平日は、市内のお子さんたちが多いのですが、土曜日には遠くからいらっしゃる社会人の生徒さんのレッスンが続きます。

そのうちのお一人、ロシアピアニズムのレッスンを受けに来る方のレッスンがありました。

身体の使い方、腕の使い方、手や指の使い方。そしてとてもとても大切な耳を使って聴くこと。

バッハのシンフォニア7番を練習してくることになっていたので、2.5のタッチを昨日はお教えしました。

最初に単音で、1本ずつの指の使い方を確認していきます。

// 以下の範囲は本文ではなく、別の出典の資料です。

(** * pandera.decorators: [check_input] and [check_output]

    A shallow embedding of [src/pandera/decorators.py].  The two decorators
    wrap a function so that one of its arguments (resp. its return value) is
    passed through [schema.validate].  The wrapper bodies are embedded as
    computations in a small trace-and-exception monad: the trace records, in
    order, every call of [schema.validate], every call of the wrapped
    function and every [warnings.warn]; the result is either the raised
    exception or the returned value. *)

From Stdlib Require Import Ascii.
From stdpp Require Import base strings list gmap pretty.

Local Open Scope string_scope.
Local Open Scope Z_scope.
Set Warnings "-register-all".

(** ** Python values *)

Module Py.

(** Keys used to subscript an object: [obj[3]], [obj[True]] or
    [obj["name"]].  A [string] stands for the Python [str] with the same
    code points, each below 256. *)
Inductive pykey : Type :=
| KBool (b : bool)
| KInt (z : Z)
| KStr (s : string).

#[global] Instance pykey_eq_dec : EqDecision pykey.
Proof. solve_decision. Defined.

(** The values that flow through the decorators.  A pandas frame or series
    is only ever subscripted here, so it is seen through its labelled
    items. *)
Inductive pyval : Type :=
| VNone
| VBool (b : bool)
| VInt (z : Z)
| VStr (s : string)
| VList (l : list pyval)
| VTuple (l : list pyval)
| VDict (items : list (pykey * pyval))
| VFrame (items : list (pykey * pyval)).

(** Exception classes, with [errors.SchemaError] among the builtin ones. *)
Inductive exn_kind : Type :=
| SchemaError
| IndexError
| KeyError
| ValueError
| TypeError
| OtherException (cls : string).

#[global] Instance exn_kind_eq_dec : EqDecision exn_kind.
Proof. solve_decision. Defined.

(** An exception instance; [message] is what [str(e)] and ['%s' % e]
    give. *)
Record exn : Type := Exn { kind : exn_kind; message : string }.

#[global] Instance exn_eq_dec : EqDecision exn.
Proof. solve_decision. Defined.

Definition result (A : Type) : Type := exn + A.

(** A [bool] used as a number: [True] is [1], [False] is [0]. *)
Definition Z_of_bool (b : bool) : Z := if b then 1 else 0.

(** *** [repr] of a [str] *)

Definition squote : ascii := "'"%char.
Definition dquote : ascii := "034"%char.
Definition backslash : ascii := "\"%char.

Fixpoint contains (c : ascii) (s : string) : bool :=
  match s with
  | EmptyString => false
  | String c' rest => if decide (c' = c) then true else contains c rest
  end.

Definition hex_digit (n : N) : ascii :=
  ascii_of_N (if (n <? 10)%N then 48 + n else 87 + n).

(** The code points below 256 that [str.isprintable] rejects. *)
Definition unprintable (n : N) : bool :=
  ((n <? 32) || ((127 <=? n) && (n <=? 160)) || (n =? 173))%N.

(** What [repr] writes for one character inside the quotes [quote]. *)
Definition repr_char (quote c : ascii) : string :=
  let n := N_of_ascii c in
  if decide (c = quote \/ c = backslash) then String backslash (String c "")
  else if decide (n = 9%N) then String backslash "t"
  else if decide (n = 10%N) then String backslash "n"
  else if decide (n = 13%N) then String backslash "r"
  else if unprintable n then
    String backslash
      (String "x"%char
         (String (hex_digit (n / 16)) (String (hex_digit (n mod 16)) "")))
  else String c "".

Fixpoint repr_chars (quote : ascii) (s : string) : string :=
  match s with
  | EmptyString => ""
  | String c rest => repr_char quote c +:+ repr_chars quote rest
  end.

(** [repr(s)]: single quotes, unless [s] has a single quote and no double
    quote. *)
Definition repr_str (s : string) : string :=
  let quote := if contains squote s && negb (contains dquote s)
               then dquote else squote in
  String quote (repr_chars quote s +:+ String quote "").

(** [repr] of a key, as it appears in a [KeyError]. *)
Definition repr_key (k : pykey) : string :=
  match k with
  | KBool true => "True"
  | KBool false => "False"
  | KInt z => pretty z
  | KStr s => repr_str s
  end.

(** [l[i]] on a list or tuple: a negative index counts from the end. *)
Definition norm_index {A} (l : list A) (i : Z) : option nat :=
  let n := Z.of_nat (length l) in
  let j := if decide (i < 0) then i + n else i in
  if decide (0 <= j < n) then Some (Z.to_nat j) else None.

(** The text of the [IndexError] for an index that selects nothing: an
    index that does not fit the 64-bit [Py_ssize_t] is refused before the
    bounds are looked at. *)
Definition index_error_text (what : string) (i : Z) : string :=
  if decide (- 2 ^ 63 <= i < 2 ^ 63) then what +:+ " index out of range"
  else "cannot fit 'int' into an index-sized integer".

Definition seq_getitem (what : string) (l : list pyval) (i : Z) : result pyval :=
  match norm_index l i with
  | Some j =>
      match l !! j with
      | Some x => inr x
      | None => inl (Exn IndexError (index_error_text what i))
      end
  | None => inl (Exn IndexError (index_error_text what i))
  end.

Definition list_getitem : list pyval -> Z -> result pyval := seq_getitem "list".

(** [l[i] = v]; only used after [l[i]] was read, so [i] is in range. *)
Definition list_setitem (l : list pyval) (i : Z) (v : pyval) : list pyval :=
  match norm_index l i with
  | Some j => <[j := v]> l
  | None => l
  end.

(** Keys are compared as [dict] compares them: [True == 1] and
    [False == 0], with equal hashes. *)
Definition norm_key (k : pykey) : pykey :=
  match k with
  | KBool b => KInt (Z_of_bool b)
  | _ => k
  end.

Fixpoint items_lookup (items : list (pykey * pyval)) (k : pykey) : option pyval :=
  match items with
  | [] => None
  | (k', v) :: rest =>
      if decide (norm_key k' = norm_key k) then Some v
      else items_lookup rest k
  end.

Definition map_getitem (items : list (pykey * pyval)) (k : pykey) : result pyval :=
  match items_lookup items k with
  | Some v => inr v
  | None => inl (Exn KeyError (repr_key k))
  end.

Definition str_getitem (s : string) (i : Z) : result pyval :=
  let n := Z.of_nat (String.length s) in
  let j := if decide (i < 0) then i + n else i in
  match (if decide (0 <= j < n) then String.get (Z.to_nat j) s else None) with
  | Some c => inr (VStr (String c EmptyString))
  | None => inl (Exn IndexError (index_error_text "string" i))
  end.

(** [obj[k]]. *)
Definition getitem (obj : pyval) (k : pykey) : result pyval :=
  match obj, k with
  | VList l, KBool b => seq_getitem "list" l (Z_of_bool b)
  | VTuple l, KBool b => seq_getitem "tuple" l (Z_of_bool b)
  | VStr s, KBool b => str_getitem s (Z_of_bool b)
  | VList l, KInt i => seq_getitem "list" l i
  | VTuple l, KInt i => seq_getitem "tuple" l i
  | VList _, KStr _ =>
      inl (Exn TypeError "list indices must be integers or slices, not str")
  | VTuple _, KStr _ =>
      inl (Exn TypeError "tuple indices must be integers or slices, not str")
  | VStr s, KInt i => str_getitem s i
  | VStr _, KStr _ => inl (Exn TypeError "string indices must be integers")
  | VDict items, _ => map_getitem items k
  | VFrame items, _ => map_getitem items k
  | VNone, _ => inl (Exn TypeError "'NoneType' object is not subscriptable")
  | VBool _, _ => inl (Exn TypeError "'bool' object is not subscriptable")
  | VInt _, _ => inl (Exn TypeError "'int' object is not subscriptable")
  end.

(** ** [collections.OrderedDict] with string keys *)

Definition odict : Type := list (string * pyval).

Fixpoint odict_lookup (d : odict) (k : string) : option pyval :=
  match d with
  | [] => None
  | (k', v) :: rest => if decide (k' = k) then Some v else odict_lookup rest k
  end.

(** [d[k] = v]: an existing key keeps its position, a new one goes last. *)
Fixpoint odict_setitem (d : odict) (k : string) (v : pyval) : odict :=
  match d with
  | [] => [(k, v)]
  | (k', v') :: rest =>
      if decide (k' = k) then (k', v) :: rest
      else (k', v') :: odict_setitem rest k v
  end.

(** [OrderedDict(pairs)]: the pairs are inserted from left to right. *)
Definition odict_step (d : odict) (p : string * pyval) : odict :=
  odict_setitem d p.1 p.2.

Definition odict_of_pairs (ps : list (string * pyval)) : odict :=
  fold_left odict_step ps [].

Definition odict_getitem (d : odict) (k : string) : result pyval :=
  match odict_lookup d k with
  | Some v => inr v
  | None => inl (Exn KeyError (repr_key (KStr k)))
  end.

Definition odict_values (d : odict) : list pyval := d.*2.

End Py.

Import Py.

(** ** The trace-and-exception monad *)

Module Eff.

(** What the wrappers do to the outside world. *)
Inductive event : Type :=
| EValidate (obj head tail sample random_state : pyval)
| ECall (args : list pyval) (kwargs : gmap string pyval)
| EWarn (msg : string).

Definition M (A : Type) : Type := (list event * result A)%type.

Definition ret {A} (a : A) : M A := ([], inr a).

Definition raise {A} (e : exn) : M A := ([], inl e).

Definition lift {A} (r : result A) : M A := ([], r).

Definition emit (ev : event) : M unit := ([ev], inr tt).

Definition bind {A B} (m : M A) (k : A -> M B) : M B :=
  match m with
  | (t, inl e) => (t, inl e)
  | (t, inr a) => let '(t', r) := k a in ((t ++ t')%list, r)
  end.

(** [try: m except <the classes on which h answers> as e: h e]. *)
Definition try_except {A} (m : M A) (h : exn -> option (M A)) : M A :=
  match m with
  | (t, inl e) =>
      match h e with
      | Some m' => let '(t', r) := m' in ((t ++ t')%list, r)
      | None => (t, inl e)
      end
  | (t, inr a) => (t, inr a)
  end.

Definition trace {A} (m : M A) : list event := m.1.
Definition outcome {A} (m : M A) : result A := m.2.

End Eff.

Import Eff.

Notation "x <~ m ;; k" := (bind m (fun x => k))
  (at level 100, m at next level, right associativity).
Notation "m >>~ k" := (bind m (fun _ => k))
  (at level 100, right associativity).

(** ** The objects the decorators are given *)

(** The schema, of which the decorators use [schema.validate(obj, head,
    tail, sample, random_state)], every parameter after the first defaulting
    to [None], and the attribute [schema.transformer]. *)
Record schema : Type := Schema {
  validate : pyval -> pyval -> pyval -> pyval -> pyval -> result pyval;
  transformer : option (pyval -> pyval)
}.

(** The wrapped function: [fn.__name__], [inspect.getfullargspec(fn).args],
    [inspect.ismethod(fn)] and the call [fn( *args, **kwargs)]. *)
Record pyfn : Type := PyFn {
  fn_name : string;
  fn_argspec_args : list string;
  fn_ismethod : bool;
  fn_call : list pyval -> gmap string pyval -> result pyval
}.

(** [obj_getter], by the runtime type the wrappers dispatch on.  A [bool] is
    an [int] for [isinstance]; [tyname] is the class name that
    [type(obj_getter)] prints. *)
Inductive getter : Type :=
| GNone
| GBool (b : bool)
| GInt (i : Z)
| GStr (s : string)
| GCallable (tyname : string) (f : pyval -> result pyval)
| GOther (tyname : string).

(** ['%s' % obj_getter] for an [int] or [bool]. *)
Definition str_of_int_getter (g : getter) : string :=
  match g with
  | GBool true => "True"
  | GBool false => "False"
  | GInt i => pretty i
  | _ => ""
  end.
(** The [health] block. *)
Record Health : Type := mkHealth {
  isStale : bool;
  lastManifestUpdate : option JsDate;
  timeSinceLastUpdate : Z;
  staleThreshold : Z;
  mediaSequence : Z;
  previousMediaSequence : Z;
  sequenceJumps : Z;
  sequenceResets : Z;
  discontinuitySequence : Z;
  discontinuityCount : Z;
  segmentCount : Z;
  targetDuration : Z;
  playlistType : string;
  totalErrors : Z;
  timeSinceLastError : Z;
  recentErrors : Z;
  recentSequenceJumps : Z;
  recentSequenceResets : Z;
  lastErrorTime : option JsDate
}.

(** The [stats] block; field names carry the sub-block's initial where the
    schema repeats a name ([codec], [bitRate]). *)
Record VideoStats : Type := mkVideoStats {
  v_codec : option string;
  v_profile : option string;
  v_level : option string;
  v_width : option Z;
  v_height : option Z;
  v_pixFmt : option string;
  v_colorSpace : option string;
  v_bitRate : option Q
}.

Record AudioStats : Type := mkAudioStats {
  a_codec : option string;
  a_channels : option Z;
  a_sampleRate : option Z;
  a_bitRate : option Q;
  a_peakDb : option Q;
  a_avgDb : option Q;
  a_channelLayout : option string;
  a_isSilent : option bool
}.

Record ContainerStats : Type := mkContainerStats {
  c_formatName : option string;
  c_duration : option Q;
  c_size : option Z;
  c_bitRate : option Q
}.

(** A JavaScript number that may be NaN or infinite.  Finite values are
    exact rationals: the embedding neither rounds to binary64 nor
    overflows, and it does not represent the sign of a zero. *)
Inductive JsNum : Type :=
  | JNaN
  | JInf (negative : bool)
  | JFin (q : Q).

Record Stats : Type := mkStats {
  bandwidth : option Z;
  resolution : option string;
  fps : option JsNum;
  video : option VideoStats;
  audio : option AudioStats;
  container : option ContainerStats
}.
Lemma split1_app_sep sep l r :
  contains sep l = false -> split1 sep (l ++ sep :: r) = [l; r].
Proof.
  induction l as [|c l IH]; simpl.
  - by rewrite N.eqb_refl.
  - rewrite orb_false_iff, N.eqb_sym. intros [-> H]. by rewrite IH.
Qed.

Lemma equals_not_space : isspace EQUALS = false.
Proof. reflexivity. Qed.

(** What the loop appends for one line is what the specification keeps
    of that line. *)
Lemma parse_line_spec line :
  parse_line line = option_list (spec_parse_line line).
Proof.
  unfold parse_line, spec_parse_line. cbv zeta.
  destruct (cut_at_first EQUALS line) as [[l r]|] eqn:Hcut.
  - apply cut_at_first_Some in Hcut as [-> Hl].
    rewrite !(strip_app_keep _ _ _ equals_not_space).
    rewrite contains_app_sep.
    rewrite split1_app_sep by by apply contains_lstrip.
    rewrite strip_lstrip, strip_rstrip.
    destruct (strip l), (strip r); done.
  - apply cut_at_first_None in Hcut.
    unfold strip. by rewrite contains_rstrip by by apply contains_lstrip.
Qed.

Lemma fold_left_append {A B} (f : A -> list B) (l : list A) (acc : list B) :
  fold_left (fun acc x => acc ++ f x) l acc = acc ++ flat_map f l.
Proof.
  revert acc. induction l as [|x l IH]; intros acc; simpl.
  - by rewrite app_nil_r.
  - by rewrite IH, app_assoc.
Qed.

Lemma parse_mappings_flat_map text :
  parse_mappings text = flat_map parse_line (split LF text).
Proof. unfold parse_mappings. by rewrite fold_left_append. Qed.

Lemma flat_map_option_list {A B} (f : A -> option B) (l : list A) :
  flat_map (fun x => option_list (f x)) l = omap f l.
Proof.
  induction l as [|x l IH]; simpl; [done|].
  rewrite IH. by destruct (f x).
Qed.

(** C4: the loop that extracts the pairs is the parser of the
    specification: the text is split into lines, each line is cut at its
    first [=], both sides are trimmed, a line without [=] or with an
    empty side is skipped, and the surviving pairs come out in line
    order; the text of two lines A=B and C=D, each ended by a line feed,
    parses to the pairs (A,B) and (C,D), before and after the trimming
    that [process_llm_response] applies first. *)
Theorem parse_mappings_refines_spec :
  (forall text : str, parse_mappings text = spec_parse_mapping text) /\
  parse_mappings (py "A=B" ++ [LF] ++ py "C=D" ++ [LF])
  = [MappingEntry (py "A") (py "B"); MappingEntry (py "C") (py "D")] /\
  parse_mappings (strip (py "A=B" ++ [LF] ++ py "C=D" ++ [LF]))
  = [MappingEntry (py "A") (py "B"); MappingEntry (py "C") (py "D")].
Proof.
  split; [|split; reflexivity].
  intros text. rewrite parse_mappings_flat_map. unfold spec_parse_mapping.
  rewrite <- flat_map_option_list.
  apply flat_map_ext, parse_line_spec.
Qed.

(** ** Dictionaries *)

Lemma dict_get_set_eq k v d : dict_get k (dict_set k v d) = Some v.
Proof.
  induction d as [|[k' v'] d IH]; simpl.
  - unfold str_eqb. by rewrite bool_decide_eq_true_2.
  - unfold str_eqb. case_bool_decide as E; simpl; unfold str_eqb.
    + by rewrite bool_decide_eq_true_2.
    + by rewrite bool_decide_eq_false_2.
Qed.

Lemma dict_get_set_ne k k' v d :
  k <> k' -> dict_get k' (dict_set k v d) = dict_get k' d.
Proof.
  intros Hne. induction d as [|[k0 v0] d IH]; simpl.
  - unfold str_eqb. by rewrite bool_decide_eq_false_2.
  - unfold str_eqb. case_bool_decide as E; simpl; unfold str_eqb.
    + subst k0. by rewrite bool_decide_eq_false_2.
    + by rewrite IH.
Qed.

Lemma dict_keys_set_new k v d :
  k ∉ dict_keys d -> dict_keys (dict_set k v d) = dict_keys d ++ [k].
Proof.
  induction d as [|[k0 v0] d IH]; simpl; [done|].
  rewrite not_elem_of_cons. intros [Hne Hk].
  unfold str_eqb. rewrite bool_decide_eq_false_2 by done.
  simpl. by rewrite IH.
Qed.

Lemma dict_get_None k d : k ∉ dict_keys d -> dict_get k d = None.
Proof.
  induction d as [|[k0 v0] d IH]; simpl; [done|].
  rewrite not_elem_of_cons. intros [Hne Hk].
  unfold str_eqb. rewrite bool_decide_eq_false_2 by done. by apply IH.
Qed.

(** ** Initial generation *)

Section Generation.

Context (client : llm_client) (json_loads : str -> option json).

Lemma collect_eq d f :
  collect json_loads d f
  = dict_set (future_column_id f) (collected_value json_loads f) d.
Proof.
  unfold collect, collected_value.
  destruct (future_result f) as [[[id output] error]|e]; [|done].
  by destruct (error_set error).
Qed.

Lemma fold_collect_other k fs d :
  k ∉ map future_column_id fs ->
  dict_get k (fold_left (collect json_loads) fs d) = dict_get k d.
Proof.
  revert d. induction fs as [|f fs IH]; intros d; simpl; [done|].
  rewrite not_elem_of_cons. intros [Hne Hk].
  rewrite IH by done. rewrite collect_eq. by apply dict_get_set_ne.
Qed.

Lemma fold_collect_lookup fs d f :
  NoDup (map future_column_id fs) -> f ∈ fs ->
  dict_get (future_column_id f) (fold_left (collect json_loads) fs d)
  = Some (collected_value json_loads f).
Proof.
  revert d. induction fs as [|g fs IH]; intros d; simpl.
  - intros _ Hf. by apply elem_of_nil in Hf.
  - rewrite NoDup_cons. intros [Hg Hnd] [->|Hf]%elem_of_cons.
    + rewrite fold_collect_other by done.
      rewrite collect_eq. apply dict_get_set_eq.
    + by apply IH.
Qed.

Lemma fold_collect_keys fs d :
  NoDup (dict_keys d ++ map future_column_id fs) ->
  dict_keys (fold_left (collect json_loads) fs d)
  = dict_keys d ++ map future_column_id fs.
Proof.
  revert d. induction fs as [|f fs IH]; intros d; simpl.
  - by rewrite app_nil_r.
  - intros Hnd. rewrite collect_eq.
    assert (Hf : future_column_id f ∉ dict_keys d).
    { apply NoDup_app in Hnd as (_ & Hd & _). intros Hin.
      apply (Hd _ Hin). by left. }
    rewrite IH; rewrite dict_keys_set_new by done.
    + by rewrite <- app_assoc.
    + by rewrite <- app_assoc.
Qed.

Lemma submit_column_ids tasks :
  map future_column_id (map (submit (Some client)) tasks)
  = map task_column_id tasks.
Proof. rewrite map_map. by apply map_ext. Qed.

(** The entry of a task in the table: the value collected from its own
    future, whatever the order of completion. *)
Lemma generate_lookup as_completed tasks t :
  (forall fs, as_completed fs ≡ₚ fs) ->
  NoDup (map task_column_id tasks) -> t ∈ tasks ->
  dict_get (task_column_id t)
    (generate_mappings_for_all_columns (Some client) json_loads
       as_completed tasks)
  = Some (collected_value json_loads (submit (Some client) t)).
Proof.
  intros Hperm Hnd Ht. unfold generate_mappings_for_all_columns.
  destruct tasks as [|t0 tasks']; [by apply elem_of_nil in Ht|].
  set (tasks := t0 :: tasks') in *.
  change (task_column_id t)
    with (future_column_id (submit (Some client) t)).
  apply fold_collect_lookup.
  - rewrite (Hperm _). by rewrite submit_column_ids.
  - rewrite (Hperm _). by apply (list_elem_of_fmap_2 (submit (Some client))).
Qed.

Lemma generate_keys as_completed tasks :
  (forall fs, as_completed fs ≡ₚ fs) ->
  NoDup (map task_column_id tasks) ->
  dict_keys (generate_mappings_for_all_columns (Some client) json_loads
               as_completed tasks)
  ≡ₚ map task_column_id tasks.
Proof.
  intros Hperm Hnd. unfold generate_mappings_for_all_columns.
  destruct tasks as [|t0 tasks']; [done|].
  set (tasks := t0 :: tasks') in *.
  assert (Hids : map future_column_id
                   (as_completed (map (submit (Some client)) tasks))
                 ≡ₚ map task_column_id tasks).
  { rewrite (Hperm _). by rewrite submit_column_ids. }
  rewrite fold_collect_keys; [exact Hids|].
  change (NoDup (map future_column_id
                   (as_completed (map (submit (Some client)) tasks)))).
  by rewrite Hids.
Qed.

Lemma collected_value_submit t :
  collected_value json_loads (submit (Some client) t)
  = match invoke client (task_column_id t) (task_prompt t) with
    | Ok content =>
        process_llm_response json_loads (Some content) (task_column_id t)
    | Raise [] => py "Error: 'NoneType' object has no attribute 'strip'"
    | Raise (c :: e) => py "Error: " ++ c :: e
    end.
Proof.
  unfold collected_value, submit, call_llm_parallel. simpl.
  destruct (invoke client _ _) as [content|[|c e]]; done.
Qed.

End Generation.

(** ** Refinement *)

Section Refinement.

Context (llm : option llm_client) (json_loads : str -> option json)
        (json_dumps : list mapping_entry -> str)
        (F : gmap str (list mapping_entry)).

(** [call_llm] always returns a text: an exception of the model becomes
    the text of an error message. *)
Lemma call_llm_returns prompt log :
  call_llm llm prompt log =
  match llm with
  | None => (Ok (py "Error: LLM not initialized"), log)
  | Some client =>
      (Ok match predict client (length log) prompt with
          | Ok response => strip response
          | Raise e => py "Error calling LLM: " ++ e
          end,
       log ++ [prompt])
  end.
Proof.
  unfold call_llm. destruct llm as [client|]; [|done].
  unfold try_except, bind, request, ret.
  by destruct (predict client (length log) prompt).
Qed.

Lemma refine_column_no_feedback column_id mapping_output log :
  has_feedback F (column_id, mapping_output) = false ->
  refine_column llm json_loads json_dumps F column_id mapping_output log
  = (Ok mapping_output, log).
Proof.
  unfold has_feedback, feedback_of, refine_column. simpl.
  by destruct (F !! column_id) as [[|entry rest]|].
Qed.

Lemma refine_column_feedback column_id mapping_output log :
  has_feedback F (column_id, mapping_output) = true ->
  refine_column llm json_loads json_dumps F column_id mapping_output log
  = let prompt := refinement_prompt_of json_dumps F (column_id, mapping_output) in
    match call_llm llm prompt log with
    | (Ok refined_response, log') =>
        (Ok (process_llm_response json_loads (Some refined_response) column_id),
         log')
    | (Raise e, log') => (Ok mapping_output, log')
    end.
Proof.
  unfold has_feedback, refinement_prompt_of, feedback_of, refine_column. simpl.
  destruct (F !! column_id) as [[|entry rest]|]; simpl; [done| |done].
  intros _. unfold try_except, bind, ret.
  by destruct (call_llm _ _ _) as [[v|e] log'].
Qed.

Lemma Ok_inj {A} (a b : A) : Ok a = Ok b -> a = b.
Proof. by intros [= ->]. Qed.

(** With a client, the step of a column that has feedback stores the
    processed answer of [call_llm], which is never an exception. *)
Lemma refine_column_client client column_id mapping_output log :
  llm = Some client ->
  has_feedback F (column_id, mapping_output) = true ->
  refine_column llm json_loads json_dumps F column_id mapping_output log
  = let prompt := refinement_prompt_of json_dumps F (column_id, mapping_output) in
    (Ok (process_llm_response json_loads
           (Some match predict client (length log) prompt with
                 | Ok response => strip response
                 | Raise e => py "Error calling LLM: " ++ e
                 end)
           column_id),
     log ++ [prompt]).
Proof.
  intros Hllm Hfb. rewrite refine_column_feedback by done. cbv zeta.
  rewrite call_llm_returns. by rewrite Hllm.
Qed.

(** The step of one column never raises and only extends the log. *)
Lemma refine_column_returns column_id mapping_output log :
  exists v extra,
    refine_column llm json_loads json_dumps F column_id mapping_output log
    = (Ok v, log ++ extra)
    /\ extra = (if has_feedback F (column_id, mapping_output)
                then match llm with
                     | Some _ =>
                         [refinement_prompt_of json_dumps F
                            (column_id, mapping_output)]
                     | None => []
                     end
                else []).
Proof.
  destruct (has_feedback F (column_id, mapping_output)) eqn:Hfb.
  - rewrite refine_column_feedback by done. cbv zeta.
    rewrite call_llm_returns. destruct llm; eexists _, _; split; try done.
    by rewrite app_nil_r.
  - rewrite refine_column_no_feedback by done.
    exists mapping_output, []. by rewrite app_nil_r.
Qed.

Lemma refine_items_cons column_id mapping_output items d log :
  refine_items llm json_loads json_dumps F
    ((column_id, mapping_output) :: items) d log
  = match refine_column llm json_loads json_dumps F column_id mapping_output
            log with
    | (Ok v, log') =>
        refine_items llm json_loads json_dumps F items
          (dict_set column_id v d) log'
    | (Raise e, log') => (Raise e, log')
    end.
Proof. done. Qed.

(** The whole loop returns, with one key per item and with the prompts
    of the columns that have feedback as its requests, in order. *)
Lemma refine_items_returns items d log :
  exists d',
    refine_items llm json_loads json_dumps F items d log
    = (Ok d',
       log ++ match llm with
              | Some _ =>
                  map (refinement_prompt_of json_dumps F)
                      (List.filter (has_feedback F) items)
              | None => []
              end)
    /\ (NoDup (dict_keys d ++ dict_keys items) ->
        dict_keys d' = dict_keys d ++ dict_keys items)
    /\ (forall k, k ∉ dict_keys items -> dict_get k d' = dict_get k d).
Proof.
  revert d log. induction items as [|[column_id mapping_output] items IH];
    intros d log.
  - exists d. split; [|split].
    + simpl. unfold ret. destruct llm; simpl; by rewrite app_nil_r.
    + simpl. by rewrite app_nil_r.
    + done.
  - rewrite refine_items_cons.
    destruct (refine_column_returns column_id mapping_output log)
      as (v & extra & -> & Hextra).
    destruct (IH (dict_set column_id v d) (log ++ extra))
      as (d' & -> & Hkeys & Hother).
    exists d'. split; [|split].
    + f_equal. rewrite <- app_assoc. f_equal. rewrite Hextra. simpl.
      destruct (has_feedback F (column_id, mapping_output)); by destruct llm.
    + simpl. intros Hnd.
      assert (Hk : column_id ∉ dict_keys d).
      { apply NoDup_app in Hnd as (_ & Hd & _). intros Hin.
        apply (Hd _ Hin). by left. }
      rewrite Hkeys; rewrite dict_keys_set_new by done.
      * by rewrite <- app_assoc.
      * by rewrite <- app_assoc.
    + intros k. simpl. rewrite not_elem_of_cons. intros [Hne Hk].
      rewrite Hother by done. by apply dict_get_set_ne.
Qed.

その時の音の響きに注意をはらいながら、ていねいに。

私の師である大野先生のブログを読んでいた方であり、吹奏楽やオーケストラで管楽器を吹いていた方でもあるので、耳を使う、という感覚はもともとしっかりお持ちになっていました。

昨日も、「これかな?」「今度は?」というように、弾いた感覚と、出てきた音とのすり合わせをして、「指がスッといくときと、思うように力が抜けないときとで、音が違いますね。」とだんだんと響く音のイメージがつかめてきた様子。

管楽器のロングトーンの練習に近いですね、とおっしゃっていました。なるほど、そうですね。

実際に、バッハのシンフォニア7番の最初の部分で、2.5のタッチを確認しながら片手ずつ弾いていきました。

シミファソ――ファラのラで5の指を使った時、それまでと響きが変わったのがご自分でもわかったようです。「あ!」と言って弾き直しました。

今度は、大きく変化することはなく、響く音が続きました。

「家で弾いてきたのは、歌で言えば、地声で無理に出していた感じの音でした。これは、違いますね。」「うーん、難しい。でも、おもしろい。楽しいですね。」

両手でやってみます。8分音符の部分はずいぶん響きが出て美しくなっていました。 一つステップを上がった感じで、ご自分で実感がはっきり持てたようです。

響きで弾くことの楽しさが、かなりはっきりと分かってきた様子。音が変わる、響く音で弾くと、音楽そのものも変わってきます。

生徒さんが言っていた通り、「難しい。でもおもしろい、楽しい。」に尽きるのです。